-- Task statement --
Go over the data and keep only the lines that include "done".

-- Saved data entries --
----
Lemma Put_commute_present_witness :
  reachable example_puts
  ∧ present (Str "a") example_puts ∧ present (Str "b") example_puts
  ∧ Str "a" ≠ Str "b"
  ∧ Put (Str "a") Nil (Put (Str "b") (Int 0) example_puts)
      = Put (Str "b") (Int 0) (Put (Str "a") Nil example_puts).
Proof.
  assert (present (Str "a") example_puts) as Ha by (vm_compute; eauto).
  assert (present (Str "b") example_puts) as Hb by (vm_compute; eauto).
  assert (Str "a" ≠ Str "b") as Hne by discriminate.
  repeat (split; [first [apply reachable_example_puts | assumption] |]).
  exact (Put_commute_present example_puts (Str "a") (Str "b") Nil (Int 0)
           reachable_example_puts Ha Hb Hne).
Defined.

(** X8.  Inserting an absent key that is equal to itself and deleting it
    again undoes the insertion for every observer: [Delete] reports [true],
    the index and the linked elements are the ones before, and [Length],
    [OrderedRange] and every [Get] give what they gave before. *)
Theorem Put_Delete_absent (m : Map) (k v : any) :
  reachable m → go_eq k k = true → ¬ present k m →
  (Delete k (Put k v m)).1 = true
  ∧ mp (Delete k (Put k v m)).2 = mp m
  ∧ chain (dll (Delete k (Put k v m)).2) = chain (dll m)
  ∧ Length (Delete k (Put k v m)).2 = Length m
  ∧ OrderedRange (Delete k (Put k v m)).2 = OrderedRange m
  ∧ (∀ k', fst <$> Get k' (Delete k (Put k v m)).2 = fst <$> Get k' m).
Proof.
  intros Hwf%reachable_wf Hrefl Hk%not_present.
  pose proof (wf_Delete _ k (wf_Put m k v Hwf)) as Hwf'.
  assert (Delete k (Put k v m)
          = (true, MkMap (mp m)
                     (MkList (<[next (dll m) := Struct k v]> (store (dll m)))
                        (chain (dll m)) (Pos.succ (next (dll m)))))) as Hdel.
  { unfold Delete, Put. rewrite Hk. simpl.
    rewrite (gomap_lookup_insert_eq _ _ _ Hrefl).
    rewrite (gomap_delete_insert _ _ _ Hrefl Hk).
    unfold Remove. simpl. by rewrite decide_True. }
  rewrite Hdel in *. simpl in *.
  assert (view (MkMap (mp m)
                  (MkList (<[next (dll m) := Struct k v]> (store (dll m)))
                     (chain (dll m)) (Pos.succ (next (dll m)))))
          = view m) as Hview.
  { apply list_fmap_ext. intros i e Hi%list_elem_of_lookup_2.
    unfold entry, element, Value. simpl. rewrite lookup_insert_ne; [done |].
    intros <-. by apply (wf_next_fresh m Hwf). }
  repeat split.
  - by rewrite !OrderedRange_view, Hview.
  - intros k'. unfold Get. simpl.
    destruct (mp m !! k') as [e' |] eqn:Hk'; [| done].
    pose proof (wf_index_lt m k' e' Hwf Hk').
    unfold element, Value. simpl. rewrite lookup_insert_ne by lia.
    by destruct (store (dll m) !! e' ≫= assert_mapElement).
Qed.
----
-- Answer to this problem --
    unfold entry, element, Value. simpl. rewrite lookup_insert_ne; [done |].
    destruct (mp m !! k') as [e' |] eqn:Hk'; [| done].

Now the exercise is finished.